▶ [Task goal] Check each line of the data, and copy those where "call" appears.

(Collected data)
┌──

(* ===== verification/CanonicalJson.v ===== *)
(** * Canonical JSON

    [sortedJsonValue] puts the keys of every object in order, so two values have
    one canonical text exactly when they differ in the order of keys only. *)
From Stdlib Require Import Sorting.Sorted.
From stdpp Require Import sorting.
From S2P Require Import Prelude JsMap Types MoveDomains JsValue Json JsonRoundTrip ReleaseInputs.

(** ** Sorting by key *)

Lemma string_leb_cons a s b t :
  String.leb (String a s) (String b t) = true <->
  (N_of_ascii a < N_of_ascii b)%N \/ (a = b /\ String.leb s t = true).
Proof.
  unfold String.leb. cbn [String.compare]. unfold Ascii.compare. destruct (N.compare_spec (N_of_ascii a) (N_of_ascii b)) as [E|E|E].
  - split; [right|intros [Hl|[_ Hs]]; [lia|done]]. split; [|done].
    by rewrite <- (ascii_N_embedding a), E, ascii_N_embedding.
  - split; [by left|done].
  - split; [done|intros [Hl|[-> _]]; lia].
Qed.

Lemma string_leb_trans s t u : String.leb s t = true -> String.leb t u = true -> String.leb s u = true.
Proof.
  revert t u. induction s as [|a s IH]; intros t u; [by destruct u|].
  destruct t as [|b t]; [done|]. destruct u as [|c u]; [done|]. rewrite !string_leb_cons.
  intros [H1|[-> H1]] [H2|[-> H2]]; [left; lia|by left|by left|right; split; [done|by eapply IH]].
Qed.

Definition keyLe (x y : string * Json) : Prop := String.leb x.1 y.1 = true.

Lemma insertField_permutation field l : insertField field l ≡ₚ field :: l.
Proof. induction l as [|x l IH]; cbn; [done|]. destruct (String.leb _ _); [done|]. rewrite IH. constructor. Qed.

Lemma sortFields_permutation l : sortFields l ≡ₚ l.
Proof. induction l as [|x l IH]; cbn; [done|]. by rewrite insertField_permutation, IH. Qed.

Lemma insertField_sorted field l : StronglySorted keyLe l -> StronglySorted keyLe (insertField field l).
Proof.
  induction 1 as [|x l Hl IH Hx]; cbn; [by repeat constructor|]. destruct (String.leb field.1 x.1) eqn:E.
  - constructor; [by constructor|]. constructor; [done|]. eapply Forall_impl; [|exact Hx].
    intros y Hy. unfold keyLe in *. by eapply string_leb_trans.
  - constructor; [done|]. rewrite insertField_permutation. constructor; [|done].
    destruct (String.leb_total field.1 x.1) as [H|H]; [congruence|done].
Qed.

Lemma sortFields_sorted l : StronglySorted keyLe (sortFields l).
Proof. induction l as [|x l IH]; cbn; [constructor|by apply insertField_sorted]. Qed.

Lemma sortFields_unique l l' : NoDup (map fst l) -> l ≡ₚ l' -> sortFields l = sortFields l'.
Proof.
  intros Hnd Hp. eapply StronglySorted_unique_strong; [|apply sortFields_sorted..|by rewrite !sortFields_permutation].
  intros x y Hx Hy Hxy Hyx. rewrite !sortFields_permutation in Hx. rewrite sortFields_permutation, <- Hp in Hy.
  pose proof (String.leb_antisym _ _ Hxy Hyx) as Ek.
  apply list_elem_of_lookup in Hx as [i Hi], Hy as [j Hj].
  assert (i = j) as <-; [|congruence].
  eapply (NoDup_lookup (map fst l)); [done| |]; rewrite list_lookup_fmap; [by rewrite Hi|rewrite Hj; by rewrite Ek].
Qed.

Lemma insertField_map (g : Json -> Json) field l :
  insertField (field.1, g field.2) (map (fun f => (f.1, g f.2)) l) = map (fun f => (f.1, g f.2)) (insertField field l).
Proof. induction l as [|x l IH]; cbn; [done|]. destruct (String.leb _ _); cbn; [done|]. by rewrite <- IH. Qed.

Lemma sortFields_map (g : Json -> Json) l :
  sortFields (map (fun f => (f.1, g f.2)) l) = map (fun f => (f.1, g f.2)) (sortFields l).
Proof. induction l as [|x l IH]; [done|]. unfold sortFields in *. cbn [map foldr]. by rewrite IH, insertField_map. Qed.

(** ** The sorted value *)

Lemma sorted_object fields :
  jsonOk (JObject fields) = true ->
  sortedJsonValue (JObject fields) = JObject (map (fun field => (field.1, sortedJsonValue field.2)) (sortFields fields)).
Proof.
  cbn [jsonOk]. intros Hok. apply andb_prop in Hok as [[Hnd Hidx]%andb_prop _].
  apply bool_decide_eq_true in Hnd. cbn [sortedJsonValue]. rewrite sortFields_map, objectOf_own; [done| |].
  - rewrite map_map. cbn [fst]. eapply NoDup_Permutation_proper; [|exact Hnd]. apply fmap_Permutation, sortFields_permutation.
  - apply Forall_map. rewrite sortFields_permutation. apply forallb_Forall in Hidx. eapply Forall_impl; [|exact Hidx].
    intros field Hf. by apply bool_decide_eq_true in Hf.
Qed.

Lemma jsonOk_fields fields :
  jsonOk (JObject fields) = true -> NoDup (map fst fields) /\ Forall (fun field => arrayIndex field.1 = None) fields
  /\ Forall (fun field => jsonOk field.2 = true) fields.
Proof.
  cbn [jsonOk]. intros Hok. apply andb_prop in Hok as [[Hnd Hidx]%andb_prop Hf]. apply bool_decide_eq_true in Hnd.
  apply forallb_Forall in Hidx, Hf. split; [done|]. split; [|done]. eapply Forall_impl; [|exact Hidx].
  intros field Hi. by apply bool_decide_eq_true in Hi.
Qed.

Lemma jsonOk_object fields :
  NoDup (map fst fields) -> Forall (fun field => arrayIndex field.1 = None) fields ->
  Forall (fun field => jsonOk field.2 = true) fields -> jsonOk (JObject fields) = true.
Proof.
  intros Hnd Hidx Hf. cbn [jsonOk]. rewrite bool_decide_true by done. rewrite andb_true_l. apply andb_true_intro.
  split; apply forallb_Forall; [|done]. eapply Forall_impl; [|exact Hidx]. intros field E. by apply bool_decide_eq_true.
Qed.

Lemma sorted_ok j : jsonOk j = true -> jsonOk (sortedJsonValue j) = true.
Proof.
  induction j using Json_nested_ind; intros Hok; try done.
  - cbn in *. apply forallb_Forall in Hok. apply forallb_Forall, Forall_map.
    eapply Forall_impl; [|exact (Forall_and H Hok)]. intros j [Hi Hj]. by apply Hi.
  - rewrite sorted_object by done. apply jsonOk_fields in Hok as (Hnd & Hidx & Hf). apply jsonOk_object.
    + rewrite map_map. cbn [fst]. eapply NoDup_Permutation_proper; [|exact Hnd]. apply fmap_Permutation, sortFields_permutation.
    + apply Forall_map. by rewrite sortFields_permutation.
    + apply Forall_map. rewrite sortFields_permutation. eapply Forall_impl; [|exact (Forall_and H Hf)]. intros field [Hi Hj]. by apply Hi.
Qed.

(** No bigints: what [JSON.parse] gives. *)
Fixpoint noBigint (j : Json) : bool :=
  match j with
  | JBigint _ => false
  | JArray items => forallb noBigint items
  | JObject fields => forallb (fun field => noBigint field.2) fields
  | _ => true
  end.

Lemma plain_noBigint j : noBigint j = true -> plain j = j.
Proof.
  induction j using Json_nested_ind; intros Hok; try done; cbn in *; apply forallb_Forall in Hok; f_equal.
  - rewrite <- (map_id items) at 2. apply Forall_fmap_ext_1. eapply Forall_impl; [|exact (Forall_and H Hok)]. intros j [Hi Hj]. by apply Hi.
  - rewrite <- (map_id fields) at 2. apply Forall_fmap_ext_1. eapply Forall_impl; [|exact (Forall_and H Hok)].
    intros [k j] [Hi Hj]. cbn in *. by rewrite Hi.
Qed.

Lemma sorted_noBigint j : jsonOk j = true -> noBigint j = true -> noBigint (sortedJsonValue j) = true.
Proof.
  induction j using Json_nested_ind; intros Hok Hn; try done.
  - cbn in *. apply forallb_Forall in Hn, Hok. apply forallb_Forall, Forall_map.
    eapply Forall_impl; [|exact (Forall_and H (Forall_and Hok Hn))]. intros j (Hi & Hj & Hk). by apply Hi.
  - rewrite sorted_object by done. apply jsonOk_fields in Hok as (_ & _ & Hf). cbn in *. apply forallb_Forall in Hn.
    apply forallb_Forall, Forall_map. rewrite sortFields_permutation.
    eapply Forall_impl; [|exact (Forall_and H (Forall_and Hf Hn))]. intros j (Hi & Hj & Hk). by apply Hi.
Qed.

(** ** Equality up to the order of keys *)

Inductive JsonEquiv : Json -> Json -> Prop :=
| equiv_same j : JsonEquiv j j
| equiv_array items items' : Forall2 JsonEquiv items items' -> JsonEquiv (JArray items) (JArray items')
| equiv_object fields reordered fields' :
    fields ≡ₚ reordered ->
    Forall2 (fun field field' => field.1 = field'.1 /\ JsonEquiv field.2 field'.2) reordered fields' ->
    JsonEquiv (JObject fields) (JObject fields').

Lemma equiv_sorted j : jsonOk j = true -> JsonEquiv j (sortedJsonValue j).
Proof.
  induction j using Json_nested_ind; intros Hok; try apply equiv_same.
  - cbn in *. apply forallb_Forall in Hok. apply equiv_array, Forall2_fmap_r, Forall_Forall2_diag.
    eapply Forall_impl; [|exact (Forall_and H Hok)]. intros j [Hi Hj]. by apply Hi.
  - rewrite sorted_object by done. apply jsonOk_fields in Hok as (_ & _ & Hf).
    apply (equiv_object _ (sortFields fields)); [by rewrite sortFields_permutation|].
    apply Forall2_fmap_r, Forall_Forall2_diag. rewrite sortFields_permutation.
    eapply Forall_impl; [|exact (Forall_and H Hf)]. intros field [Hi Hj]. split; [done|]. by apply Hi.
Qed.

Lemma insertField_related (R : string * Json -> string * Json -> Prop) x x' l l' :
  (forall a b, R a b -> a.1 = b.1) -> R x x' -> Forall2 R l l' -> Forall2 R (insertField x l) (insertField x' l').
Proof.
  intros Hkey Hx. induction 1 as [|a b l l' Hab Hl IH]; cbn; [by constructor|].
  rewrite (Hkey _ _ Hx), (Hkey _ _ Hab). destruct (String.leb _ _); by repeat constructor.
Qed.

Lemma sortFields_related (R : string * Json -> string * Json -> Prop) l l' :
  (forall a b, R a b -> a.1 = b.1) -> Forall2 R l l' -> Forall2 R (sortFields l) (sortFields l').
Proof.
  intros Hkey. induction 1 as [|a b l l' Hab Hl IH]; unfold sortFields in *; cbn [foldr]; [constructor|].
  by apply insertField_related.
Qed.

Lemma forall2_map_eq {A B} (f : A -> B) (R : A -> A -> Prop) l l' :
  Forall2 R l l' -> Forall (fun x => forall y, R x y -> f x = f y) l -> map f l = map f l'.
Proof. induction 1 as [|x y l l' Hxy Hl IH]; cbn; [done|]. rewrite Forall_cons_iff. intros [Hx Hf]. f_equal; [by apply Hx|by apply IH]. Qed.

(** Equal up to the order of keys, and so the same when sorted. *)
Lemma sorted_equiv j j' :
  jsonOk j = true -> jsonOk j' = true -> JsonEquiv j j' -> sortedJsonValue j = sortedJsonValue j'.
Proof.
  revert j'. induction j using Json_nested_ind; intros j' Hok Hok' E; inversion E as [|? items' Hi|? reordered fields' Hp Hf]; subst; try done.
  - cbn in *. f_equal. apply forallb_Forall in Hok, Hok'.
    assert (Hall : Forall2 (fun a b => JsonEquiv a b /\ jsonOk b = true) items items').
    { apply Forall2_same_length_lookup. split; [by eapply Forall2_length|]. intros i a b Ha Hb.
      split; [by eapply Forall2_lookup_lr|]. rewrite Forall_lookup in Hok'. by eapply Hok'. }
    apply (forall2_map_eq _ _ _ _ Hall). eapply Forall_impl; [|exact (Forall_and H Hok)]. intros x [Hx Ho] y [Hxy Hy]. by apply Hx.
  - pose proof (jsonOk_fields _ Hok) as (Hnd & _ & Hf1). pose proof (jsonOk_fields _ Hok') as (_ & _ & Hf2).
    rewrite !sorted_object by done. f_equal. rewrite (sortFields_unique fields reordered) by done.
    assert (Hall : Forall2 (fun a b : string * Json => a.1 = b.1 /\ JsonEquiv a.2 b.2 /\ jsonOk b.2 = true) (sortFields reordered) (sortFields fields')).
    { apply sortFields_related; [by intros a b []|]. apply Forall2_same_length_lookup. split; [by eapply Forall2_length|].
      intros i a b Ha Hb. pose proof (Forall2_lookup_lr _ _ _ _ _ _ Hf Ha Hb) as [Hk He].
      split; [done|]. split; [done|]. rewrite Forall_lookup in Hf2. by eapply Hf2. }
    eapply forall2_map_eq; [exact Hall|]. rewrite sortFields_permutation, <- Hp.
    eapply Forall_impl; [|exact (Forall_and H Hf1)]. intros x [Hx Ho] y (Hk & He & Hy). cbn. rewrite Hk. f_equal. by apply Hx.
Qed.

Lemma map_forall2 {A B} (f g : A -> B) (l l' : list A) :
  map f l = map g l' -> Forall2 (fun x y => f x = g y) l l'.
Proof. revert l'. induction l as [|x l IH]; intros [|y l'] E; try discriminate; [constructor|]. injection E as E1 E2. constructor; [done|by apply IH]. Qed.

(** The same when sorted, and so equal up to the order of keys. *)
Lemma same_sorted j j' :
  jsonOk j = true -> jsonOk j' = true -> sortedJsonValue j = sortedJsonValue j' -> JsonEquiv j j'.
Proof.
  revert j'. induction j using Json_nested_ind; intros j' Hok Hok' E.
  7: { destruct j' as [| | | | | |items'|fields']; try discriminate; try by rewrite sorted_object in E.
       injection E as E. apply map_forall2 in E. apply equiv_array, Forall2_same_length_lookup. split; [by eapply Forall2_length|].
       intros i a b Ha Hb. cbn in Hok, Hok'. apply forallb_Forall in Hok, Hok'. rewrite Forall_lookup in H, Hok, Hok'.
       eapply H; [done|by eapply Hok|by eapply Hok'|]. by eapply (Forall2_lookup_lr _ _ _ _ _ _ E). }
  7: { rewrite sorted_object in E by done. destruct j' as [| | | | | |items'|fields']; try discriminate.
       rewrite sorted_object in E by done. injection E as E. apply map_forall2 in E.
       apply jsonOk_fields in Hok as (_ & _ & Hf1). pose proof (jsonOk_fields _ Hok') as (_ & _ & Hf2).
       assert (E' : Forall2 (fun y x : string * Json => (x.1, sortedJsonValue x.2) = (y.1, sortedJsonValue y.2)) (sortFields fields') (sortFields fields))
         by by apply Forall2_flip.
       destruct (Permutation_Forall2 (sortFields_permutation fields') E') as (reordered & Hp & Hr). apply Forall2_flip in Hr.
       assert (Hp' : fields ≡ₚ reordered) by by rewrite <- Hp, sortFields_permutation.
       apply (equiv_object _ reordered); [done|]. apply Forall2_same_length_lookup. split; [by eapply Forall2_length|].
       intros i a b Ha Hb. pose proof (Forall2_lookup_lr _ _ _ _ _ _ Hr Ha Hb) as [= Hk Es]. split; [done|].
       rewrite Hp' in H, Hf1. rewrite Forall_lookup in H, Hf1, Hf2. eapply H; [done|by eapply Hf1|by eapply Hf2|done]. }
  all: destruct j' as [| | | | | |items'|fields']; try discriminate E; try (by rewrite sorted_object in E); first [apply equiv_same|injection E as ->; apply equiv_same].
Qed.

Lemma sameJson_spec j j' :
  jsonOk j = true -> noBigint j = true -> jsonOk j' = true -> noBigint j' = true ->
  sameJson j j' = true <-> JsonEquiv j j'.
Proof.
  intros Hj Hb Hj' Hb'. unfold sameJson. rewrite bool_decide_eq_true. split.
  - intros E%stringify_inj; [|by apply sorted_ok..]. rewrite !plain_noBigint in E by by apply sorted_noBigint. by apply same_sorted.
  - intros E. by rewrite (sorted_equiv j j').
Qed.
Lemma holds_pair directory (files : Files) :
  files !! directory = Some (Folder 448) -> (forall file, files !! (directory ⧺ "/" ⧺ file) = None) ->
  Holds directory pair
    (<[directory ⧺ "/" ⧺ CANDIDATE_NAME := RegularFile args.(Output.candidateBytes) 384]>
       (<[directory ⧺ "/" ⧺ SIMULATION_NAME := RegularFile args.(Output.simulationBytes) 384]> files)).
Proof.
  intros Hd Hn. split.
  - rewrite !lookup_insert_ne; [done|..]; intros E%(f_equal String.length); rewrite !length_append in E; cbn in E; lia.
  - intros file. unfold pair. destruct (decide (file = CANDIDATE_NAME)) as [->|Hc]; [by rewrite lookup_insert_eq|].
    rewrite lookup_insert_ne by (intros E%append_inj%append_inj; congruence).
    destruct (decide (file = SIMULATION_NAME)) as [->|Hs]; [by rewrite lookup_insert_eq|].
    rewrite lookup_insert_ne by (intros E%append_inj%append_inj; congruence).
    rewrite Hn, lookup_insert_ne, lookup_singleton_ne by congruence. done.
Qed.

Lemma fill_returns call mode s u s' :
  (diskOf s).(Dsk.files) !! inside segments (stagedName call) = Some (Folder mode) ->
  (forall file, (diskOf s).(Dsk.files) !! (inside segments (stagedName call) ⧺ "/" ⧺ file) = None) ->
  fillStaging os args (inside segments (stagedName call)) s = (Returns u, s') ->
  Holds (inside segments (stagedName call)) pair (diskOf s').(Dsk.files) /\ Validated.
Proof.
  intros Hd Hn. unfold fillStaging. rewrite !staged_file by done. intros (u1 & s1 & [= _ <-] & E)%task_bind_iff.
  apply task_bind_iff in E as (u2 & s2 & (d2 & (entry & Ee & E2)%chmod_returns & <-)%disk_step & E).
  apply task_bind_iff in E as (u3 & s3 & (d3 & E3%writePrivateFile_returns & <-)%disk_step & E).
  apply task_bind_iff in E as (u4 & s4 & (d4 & E4%writePrivateFile_returns & <-)%disk_step & E).
  apply task_bind_iff in E as (u5 & s5 & [E5 _]%world_step & E); [|apply sync_reads].
  apply task_bind_iff in E as (u6 & s6 & [E6 [w6 Hv]]%world_step & E); [|by apply Hrelied].
  apply world_step in E as [E7 _]; [|apply sync_reads].
  assert (Hh : Holds (inside segments (stagedName call)) pair (diskOf s5).(Dsk.files)).
  { rewrite E5, E4, E3, E2. change (diskOf _) with (diskOf s) in Ee. rewrite Hd in Ee. injection Ee as <-.
    apply holds_pair; [by rewrite lookup_insert_eq|]. intros file. rewrite lookup_insert_ne; [apply Hn|].
    intros El%(f_equal String.length). rewrite !length_append in El. cbn in El. lia. }
  split; [by rewrite E7, E6|]. exists (stagedName call), s5.(Fin.world), w6. split; [exact Hh|]. destruct u6. exact Hv.
Qed.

└──

▶ [Answer to this problem]
Lemma fill_returns call mode s u s' :
  (diskOf s).(Dsk.files) !! inside segments (stagedName call) = Some (Folder mode) ->
  (forall file, (diskOf s).(Dsk.files) !! (inside segments (stagedName call) ⧺ "/" ⧺ file) = None) ->
  fillStaging os args (inside segments (stagedName call)) s = (Returns u, s') ->
  Holds (inside segments (stagedName call)) pair (diskOf s').(Dsk.files) /\ Validated.
  assert (Hh : Holds (inside segments (stagedName call)) pair (diskOf s5).(Dsk.files)).
  split; [by rewrite E7, E6|]. exists (stagedName call), s5.(Fin.world), w6. split; [exact Hh|]. destruct u6. exact Hv.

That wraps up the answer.